WORK ORDER
Transcribe only part of the material below: the lines from the one containing "Lemma wp_signal_in o" through the one containing "Lemma wp_refinc_new o", inclusive, exactly as written.

THE DATA
(** The copies of [sync_*_abort_if_failed] and lock-or-abort helpers. *)
Definition lock_or_abort (k : prog S) : prog S :=
  st <- sync_os_mutex_lock;; abort_if_failed st k.
Definition unlock_or_abort (k : prog S) : prog S :=
  st <- sync_os_mutex_unlock;; abort_if_failed st k.
End native.

(** ** Automation for verification conditions *)


(** Unfold the helpers of this file. *)
Ltac unfold_native :=
  unfold sync_os_mutex_init, sync_os_mutex_destroy, sync_os_mutex_lock, sync_os_mutex_unlock,
    sync_os_cond_init, sync_os_cond_destroy, sync_os_cond_signal, sync_os_cond_broadcast,
    sync_arc_inc, sync_arc_dec, sync_test_atomic_load, sync_test_atomic_store,
    sync_test_atomic_take, sync_test_atomic_compare_exchange, lock_or_abort, unlock_or_abort,
    sync_alloc, abort_if_failed, Read, Write in *.

(** Solve side conditions about resource lists and decided equalities. *)
Ltac rsrc_solve :=
  match goal with
  | |- ?x ∈ ?l => apply (bool_decide_eq_true_1 (x ∈ l)); vm_compute; reflexivity
  | |- ?x ∉ ?l => apply (bool_decide_eq_true_1 (x ∉ l)); vm_compute; reflexivity
  | |- _ = _ -> remove_rsrc _ _ = [] => intros; first [discriminate | vm_compute; reflexivity]
  | |- remove_rsrc _ _ = _ => vm_compute; reflexivity
  end.

(** Releasing the mutex with or without committing to a result. *)
Section unlock.
Context {S : sig} {M : code S} {Σ : spec S}.

Lemma unlock_commit o a a' p v n w e r :
  wp M Σ o p v n w (Some r) e -> atomic Σ o a r a' ->
  exists l', commit Σ o a a' None l' /\ wp M Σ o p v n w l' e.
Proof. intros H Ha. exists (Some r). split; [|done]. right. eauto. Qed.

Lemma unlock_keep o a a' p v n w l e :
  a' = a -> wp M Σ o p v n w l e ->
  exists l', commit Σ o a a' l l' /\ wp M Σ o p v n w l' e.
Proof. intros Ha H. exists l. split; [|done]. left. auto. Qed.

Lemma unlock_internal o a a' p v n w l e r :
  internal Σ o a r a' -> wp M Σ o p v n w l e ->
  exists l', commit Σ o a a' l l' /\ wp M Σ o p v n w l' e.
Proof. intros Ha H. exists l. split; [|done]. left. eauto. Qed.
End unlock.

(** ** Proof rules, one per construct

    Each unfolds [wp] by one construct only, so that the condition of the
    continuation stays folded. *)
Section rules.
Context {S : sig} {M : code S} {Σ : spec S}.
Implicit Types (o : sO S) (s : sP S) (w : wt) (l : option (sR S)) (e : option failure).

Lemma wp_alloc_core o k s c b n w l e :
  wp M Σ o (k true) (Excl (zeroed M) [RCore] c b) n w l e ->
  wp M Σ o (k false) (Excl s [] c b) n w l (note e OutOfMemory) ->
  wp M Σ o (Alloc RCore k) (Excl s [] c b) n w l e.
Proof. intros H1 H2. split; [apply not_elem_of_nil|]. split; [|done]. by rewrite bool_decide_true. Qed.

Lemma wp_alloc_buf o k s rs c b n w l e :
  RBuf ∉ rs ->
  wp M Σ o (k true) (Excl s (RBuf :: rs) c b) n w l e ->
  wp M Σ o (k false) (Excl s rs c b) n w l (note e OutOfMemory) ->
  wp M Σ o (Alloc RBuf k) (Excl s rs c b) n w l e.
Proof. intros H0 H1 H2. split; [done|]. split; [|done]. by rewrite bool_decide_false. Qed.

Lemma wp_free o m k s rs c b n w l e :
  m ∈ rs -> (m = RCore -> remove_rsrc m rs = []) ->
  wp M Σ o k (Excl s (remove_rsrc m rs) c b) n w l e ->
  wp M Σ o (Free m k) (Excl s rs c b) n w l e.
Proof. by repeat split. Qed.

Lemma wp_init o m k s rs c b n w l e :
  RCore ∈ rs -> m ∉ rs ->
  wp M Σ o (k 0) (Excl s (m :: rs) c b) n w l e ->
  (forall st, st <> 0 -> wp M Σ o (k st) (Excl s rs c b) n w l (note e (OsFail st))) ->
  wp M Σ o (Init m k) (Excl s rs c b) n w l e.
Proof. by repeat split. Qed.

Lemma wp_destroy o m k s rs c b n w l e :
  RCore ∈ rs -> m ∈ rs ->
  wp M Σ o (k 0) (Excl s (remove_rsrc m rs) c b) n w l e ->
  (forall st, st <> 0 -> wp M Σ o (k st) (Excl s rs c b) n w l (note e (OsFail st))) ->
  wp M Σ o (Destroy m k) (Excl s rs c b) n w l e.
Proof. by repeat split. Qed.

Lemma wp_refstore o z k s rs c b n w l e :
  RCore ∈ rs -> wp M Σ o k (Excl s rs z b) n w l e ->
  wp M Σ o (RefStore z k) (Excl s rs c b) n w l e.
Proof. by repeat split. Qed.

Lemma wp_refinc_out o k n w l e :
  wp M Σ o k Out (n + 1) w l e -> wp M Σ o (RefInc k) Out n w l e.
Proof. done. Qed.

Lemma wp_refinc_in o k s0 s cr n w l e :
  wp M Σ o k (In s0 s cr) (n + 1) w l e -> wp M Σ o (RefInc k) (In s0 s cr) n w l e.
Proof. done. Qed.

Lemma wp_refdec_last o k w l e :
  w.1 = 0 -> (forall r, 0 < r -> wp M Σ o (k r) Gone 0 w0 l e) ->
  (forall s, inv Σ s -> (cnt Σ s).1 = 0 -> wp M Σ o (k 0) (Excl s (full Σ) 0 true) 0 w0 l e) ->
  wp M Σ o (RefDec k) Out 1 w l e.
Proof. by repeat split. Qed.

Lemma wp_refdec_more o k n w l e :
  n <> 1 -> w.1 <= n - 1 -> (forall r, 0 < r -> wp M Σ o (k r) Out (n - 1) w l e) ->
  wp M Σ o (RefDec k) Out n w l e.
Proof. intros Hn Hw H. cbn [wp]. by rewrite (proj2 (Z.eqb_neq _ _) Hn). Qed.

Lemma wp_readimm_out o k n w l e :
  (forall s, inv Σ s -> wp M Σ o (k (imm M s)) Out n w l e) ->
  wp M Σ o (ReadImm k) Out n w l e.
Proof. done. Qed.

Lemma wp_readimm_in o k s0 s cr n w l e :
  wp M Σ o (k (imm M s)) (In s0 s cr) n w l e ->
  wp M Σ o (ReadImm k) (In s0 s cr) n w l e.
Proof. done. Qed.

Lemma wp_readimm_excl o k s rs c b n w l e :
  RCore ∈ rs -> wp M Σ o (k (imm M s)) (Excl s rs c b) n w l e ->
  wp M Σ o (ReadImm k) (Excl s rs c b) n w l e.
Proof. by repeat split. Qed.

Lemma wp_access_in o f k s0 s s' cr n w l e :
  f s = Some s' -> imm M s' = imm M s -> wp M Σ o (k s) (In s0 s' cr) n w l e ->
  wp M Σ o (Access f k) (In s0 s cr) n w l e.
Proof. intros Hf Hi H. cbn [wp]. by rewrite Hf. Qed.

Lemma wp_access_excl o f k s s' rs c b n w l e :
  RCore ∈ rs -> f s = Some s' -> wp M Σ o (k s) (Excl s' rs c b) n w l e ->
  wp M Σ o (Access f k) (Excl s rs c b) n w l e.
Proof. intros Hr Hf H. cbn [wp]. by rewrite Hf. Qed.

Lemma wp_read_in o k s0 s cr n w l e :
  wp M Σ o (k s) (In s0 s cr) n w l e -> wp M Σ o (Access Some k) (In s0 s cr) n w l e.
Proof. done. Qed.

Lemma wp_read_excl o k s rs c b n w l e :
  RCore ∈ rs -> wp M Σ o (k s) (Excl s rs c b) n w l e ->
  wp M Σ o (Access Some k) (Excl s rs c b) n w l e.
Proof. done. Qed.

Lemma wp_hook o f k v n w l e :
  (forall h, wp M Σ o (k h) v n w l e) -> wp M Σ o (Hook f k) v n w l e.
Proof. done. Qed.

Lemma wp_lock o k n w l e :
  (forall st, st <> 0 -> wp M Σ o (k st) Out n w l (note e (OsFail st))) ->
  (forall s, inv Σ s -> counted Σ w s -> wp M Σ o (k 0) (In s s cr0) n w l e) ->
  wp M Σ o (Lock k) Out n w l e.
Proof. by repeat split. Qed.

Lemma wp_unlock o k s0 s cr n w l e :
  inv Σ s -> wle w0 (wsub (wadd w (cnt Σ s)) (cnt Σ s0)) ->
  (wsub (wadd w (cnt Σ s)) (cnt Σ s0)).1 <= n -> no_lost Σ s0 s cr e ->
  (forall st, exists l', commit Σ o (Some (abs Σ s0)) (Some (abs Σ s)) l l' /\
     wp M Σ o (k st) Out n (wsub (wadd w (cnt Σ s)) (cnt Σ s0)) l' (note_st e st)) ->
  wp M Σ o (Unlock k) (In s0 s cr) n w l e.
Proof. intros H1 H2 H3 H4 H5. exact (conj H1 (conj H2 (conj H3 (conj H4 H5)))). Qed.

Lemma wp_signal_out o q k n w l e :
  wp M Σ o (k 0) Out n w l e ->
  (forall st, st <> 0 -> wp M Σ o (k st) Out n w l (note e (OsFail st))) ->
  wp M Σ o (Signal q k) Out n w l e.
Proof. by repeat split. Qed.

Lemma wp_signal_in o q k s0 s cr n w l e :
  wp M Σ o (k 0) (In s0 s (set_cr cr q (Z.add 1 <$> cr q))) n w l e ->
  (forall st, st <> 0 -> wp M Σ o (k st) (In s0 s cr) n w l (note e (OsFail st))) ->
  wp M Σ o (Signal q k) (In s0 s cr) n w l e.
Proof. by repeat split. Qed.

Lemma wp_broadcast_out o q k n w l e :
  wp M Σ o (k 0) Out n w l e ->
  (forall st, st <> 0 -> wp M Σ o (k st) Out n w l (note e (OsFail st))) ->
  wp M Σ o (Broadcast q k) Out n w l e.
Proof. by repeat split. Qed.

Lemma wp_broadcast_in o q k s0 s cr n w l e :
  wp M Σ o (k 0) (In s0 s (set_cr cr q None)) n w l e ->
  (forall st, st <> 0 -> wp M Σ o (k st) (In s0 s cr) n w l (note e (OsFail st))) ->
  wp M Σ o (Broadcast q k) (In s0 s cr) n w l e.
Proof. by repeat split. Qed.

Lemma wp_waitwhile o g q onerr k s0 s cr n w l e :
  (g s = true -> may_sleep Σ q s0 s cr e) ->
  (g s = true -> forall st, st <> 0 ->
     wp M Σ o (onerr st) (In s s cr) n w l (note e (OsFail st))) ->
  (forall s', inv Σ s' -> g s' = true -> may_sleep Σ q s' s' (woken q) e) ->
  (forall s', inv Σ s' -> counted Σ w s' -> g s' = false ->
     wp M Σ o k (In s' s' (woken q)) n w l e) ->
  (forall s' st, st <> 0 -> inv Σ s' -> counted Σ w s' ->
     wp M Σ o (onerr st) (In s' s' (woken q)) n w l (note e (OsFail st))) ->
  (g s = false -> wp M Σ o k (In s0 s cr) n w l e) ->
  wp M Σ o (WaitWhile g q onerr k) (In s0 s cr) n w l e.
Proof.
  intros H1 H2 H3 H4 H5 H6. cbn [wp]. destruct (g s) eqn:Hg; [|auto].
  split; [auto|]. split; [auto|]. split; [|auto].
  intros s' ??. destruct (g s') eqn:?; auto.
Qed.

Lemma wp_wrap_last o d k e w l :
  w = kw Σ d -> wp M Σ o k Gone 0 w0 l e -> wp M Σ o (Wrap d k) Out 1 w l e.
Proof. by repeat split. Qed.

Lemma wp_wrap_more o d k n w l e :
  n <> 1 -> wle (kw Σ d) w -> w.1 - (kw Σ d).1 <= n - 1 ->
  wp M Σ o k Out (n - 1) (wsub w (kw Σ d)) l e ->
  wp M Σ o (Wrap d k) Out n w l e.
Proof. intros Hn Hw Hw1 H. cbn [wp]. by rewrite (proj2 (Z.eqb_neq _ _) Hn). Qed.

Lemma wp_wrap_new o d k s rs n w l r e :
  rs = full Σ -> inv Σ s -> cnt Σ s = kw Σ d -> atomic Σ o None r (Some (abs Σ s)) -> l = None ->
  wp M Σ o k Gone 0 w0 (Some r) e ->
  wp M Σ o (Wrap d k) (Excl s rs 1 false) n w l e.
Proof. intros -> Hi Hc Ha -> H. repeat split; auto. exists (Some r). split; [right; eauto|done]. Qed.

Lemma wp_refinc_new o k s rs n w l r e :
  rs = full Σ -> inv Σ s -> wle w0 (cnt Σ s) -> (cnt Σ s).1 <= 2 -> atomic Σ o None r (Some (abs Σ s)) -> l = None ->
  wp M Σ o k Out 2 (cnt Σ s) (Some r) e ->
  wp M Σ o (RefInc k) (Excl s rs 1 false) n w l e.
Proof.
  intros -> Hi [? ?] Hc Ha -> Hk. repeat split; auto. exists (Some r). split; [right; eauto|done].
Qed.

Lemma wp_refinc_internal o k s rs n w r e :
  rs = full Σ -> inv Σ s -> wle w0 (cnt Σ s) -> (cnt Σ s).1 <= 2 ->
  internal Σ o None r (Some (abs Σ s)) -> wp M Σ o k Out 2 (cnt Σ s) None e ->
  wp M Σ o (RefInc k) (Excl s rs 1 false) n w None e.
Proof.
  intros -> Hi [? ?] Hc Ha Hk. repeat split; auto. exists None. split; [left; eauto|done].
Qed.

Lemma wp_spawn o o' k n w l e :
  2 <= n -> wle (sw Σ o') w -> w.1 - (sw Σ o').1 <= n - 1 -> spawnable Σ o' = true ->
  wp M Σ o (k 0) Out (n - 1) (wsub w (sw Σ o')) l e ->
  (forall st, st <> 0 -> wp M Σ o (k st) Out n w l (note e (OsFail st))) ->
  wp M Σ o (Spawn o' k) Out n w l e.
Proof. intros H1 H2 H3 H4 H5 H6.
  exact (conj H1 (conj H2 (conj H3 (conj H4 (conj H5 H6))))). Qed.

Lemma wp_oscall o k v n w l e :
  wp M Σ o (k 0) v n w l e ->
  (forall st, st <> 0 -> wp M Σ o (k st) v n w l (note e (OsFail st))) ->
  wp M Σ o (OsCall k) v n w l e.
Proof. by repeat split. Qed.

Lemma wp_emit o ev k v n w l e : wp M Σ o k v n w l e -> wp M Σ o (Emit ev k) v n w l e.
Proof. done. Qed.

Lemma wp_abort o v n w l e :
  e <> None \/ abortok Σ o -> wp M Σ o Abort v n w l e.
Proof. done. Qed.

Lemma wp_ret_gone o r n w l e :
  n = back M o -> w = backw M Σ o -> lin_ok Σ o r l -> errok Σ o r e ->
  wp M Σ o (Ret r) Gone n w l e.
Proof. by repeat split. Qed.

Lemma wp_ret_out o r n w l e :
  n = back M o -> w = backw M Σ o -> lin_ok Σ o r l -> errok Σ o r e ->
  wp M Σ o (Ret r) Out n w l e.
Proof. by repeat split. Qed.

Lemma wp_ret_excl o r s c b n w l e :
  n = back M o -> w = backw M Σ o -> lin_ok Σ o r l -> errok Σ o r e ->
  wp M Σ o (Ret r) (Excl s [] c b) n w l e.
Proof. by repeat split. Qed.
End rules.

(** Sleeping and releasing the mutex without a change. *)
Section unchanged.
Context {S : sig} (Σ : spec S).

Lemma slack_ok_refl s q : slack_ok Σ s s cr0 q.
Proof.
  unfold slack_ok, cr0. destruct (slack Σ q s) as [z|]; [|done].
  exists z. split; [done|lia].
Qed.

Lemma no_lost_refl s e : no_lost Σ s s cr0 e.
Proof. intros _ q. apply slack_ok_refl. Qed.

Lemma no_lost_note s0 s cr e f : no_lost Σ s0 s cr (note e f).
Proof. intros H. by destruct e. Qed.

Lemma no_lost_note_st s0 s cr e st : st <> 0 -> no_lost Σ s0 s cr (note_st e st).
Proof. intros H. rewrite <- note_of_st by done. apply no_lost_note. Qed.

(** An update the waiters cannot tell. *)
Lemma slack_ext s s' e :
  (forall q, slack Σ q s' = slack Σ q s) -> no_lost Σ s s' cr0 e.
Proof.
  intros H _ q. unfold slack_ok, cr0. rewrite H. destruct (slack Σ q s) as [z|]; [|done].
  exists z. split; [done|lia].
Qed.

Lemma may_sleep_first q s e :
  inv Σ s -> slack Σ q s = Some 0 -> may_sleep Σ q s s cr0 e.
Proof.
  intros Hi Hs. repeat split; try done. { exists 0. split; [done|lia]. }
  intros q' _. apply slack_ok_refl.
Qed.

Lemma may_sleep_again q s e :
  inv Σ s -> slack Σ q s = Some 0 -> may_sleep Σ q s s (woken q) e.
Proof.
  intros Hi Hs. repeat split; try done. { exists 0. split; [done|lia]. }
  intros q' Hq. unfold slack_ok, woken, set_cr, cr0. rewrite decide_False by done.
  destruct (slack Σ q' s) as [z|]; [|done]. exists z. split; [done|lia].
Qed.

SOLUTION TO THIS EXERCISE
Lemma wp_signal_in o q k s0 s cr n w l e :
  wp M Σ o (k 0) (In s0 s (set_cr cr q (Z.add 1 <$> cr q))) n w l e ->
  (forall st, st <> 0 -> wp M Σ o (k st) (In s0 s cr) n w l (note e (OsFail st))) ->
  wp M Σ o (Signal q k) (In s0 s cr) n w l e.
Proof. by repeat split. Qed.

Lemma wp_broadcast_out o q k n w l e :
  wp M Σ o (k 0) Out n w l e ->
  (forall st, st <> 0 -> wp M Σ o (k st) Out n w l (note e (OsFail st))) ->
  wp M Σ o (Broadcast q k) Out n w l e.
Proof. by repeat split. Qed.

Lemma wp_broadcast_in o q k s0 s cr n w l e :
  wp M Σ o (k 0) (In s0 s (set_cr cr q None)) n w l e ->
  (forall st, st <> 0 -> wp M Σ o (k st) (In s0 s cr) n w l (note e (OsFail st))) ->
  wp M Σ o (Broadcast q k) (In s0 s cr) n w l e.
Proof. by repeat split. Qed.

Lemma wp_waitwhile o g q onerr k s0 s cr n w l e :
  (g s = true -> may_sleep Σ q s0 s cr e) ->
  (g s = true -> forall st, st <> 0 ->
     wp M Σ o (onerr st) (In s s cr) n w l (note e (OsFail st))) ->
  (forall s', inv Σ s' -> g s' = true -> may_sleep Σ q s' s' (woken q) e) ->
  (forall s', inv Σ s' -> counted Σ w s' -> g s' = false ->
     wp M Σ o k (In s' s' (woken q)) n w l e) ->
  (forall s' st, st <> 0 -> inv Σ s' -> counted Σ w s' ->
     wp M Σ o (onerr st) (In s' s' (woken q)) n w l (note e (OsFail st))) ->
  (g s = false -> wp M Σ o k (In s0 s cr) n w l e) ->
  wp M Σ o (WaitWhile g q onerr k) (In s0 s cr) n w l e.
Proof.
  intros H1 H2 H3 H4 H5 H6. cbn [wp]. destruct (g s) eqn:Hg; [|auto].
  split; [auto|]. split; [auto|]. split; [|auto].
  intros s' ??. destruct (g s') eqn:?; auto.
Qed.

Lemma wp_wrap_last o d k e w l :
  w = kw Σ d -> wp M Σ o k Gone 0 w0 l e -> wp M Σ o (Wrap d k) Out 1 w l e.
Proof. by repeat split. Qed.

Lemma wp_wrap_more o d k n w l e :
  n <> 1 -> wle (kw Σ d) w -> w.1 - (kw Σ d).1 <= n - 1 ->
  wp M Σ o k Out (n - 1) (wsub w (kw Σ d)) l e ->
  wp M Σ o (Wrap d k) Out n w l e.
Proof. intros Hn Hw Hw1 H. cbn [wp]. by rewrite (proj2 (Z.eqb_neq _ _) Hn). Qed.

Lemma wp_wrap_new o d k s rs n w l r e :
  rs = full Σ -> inv Σ s -> cnt Σ s = kw Σ d -> atomic Σ o None r (Some (abs Σ s)) -> l = None ->
  wp M Σ o k Gone 0 w0 (Some r) e ->
  wp M Σ o (Wrap d k) (Excl s rs 1 false) n w l e.
Proof. intros -> Hi Hc Ha -> H. repeat split; auto. exists (Some r). split; [right; eauto|done]. Qed.

Lemma wp_refinc_new o k s rs n w l r e :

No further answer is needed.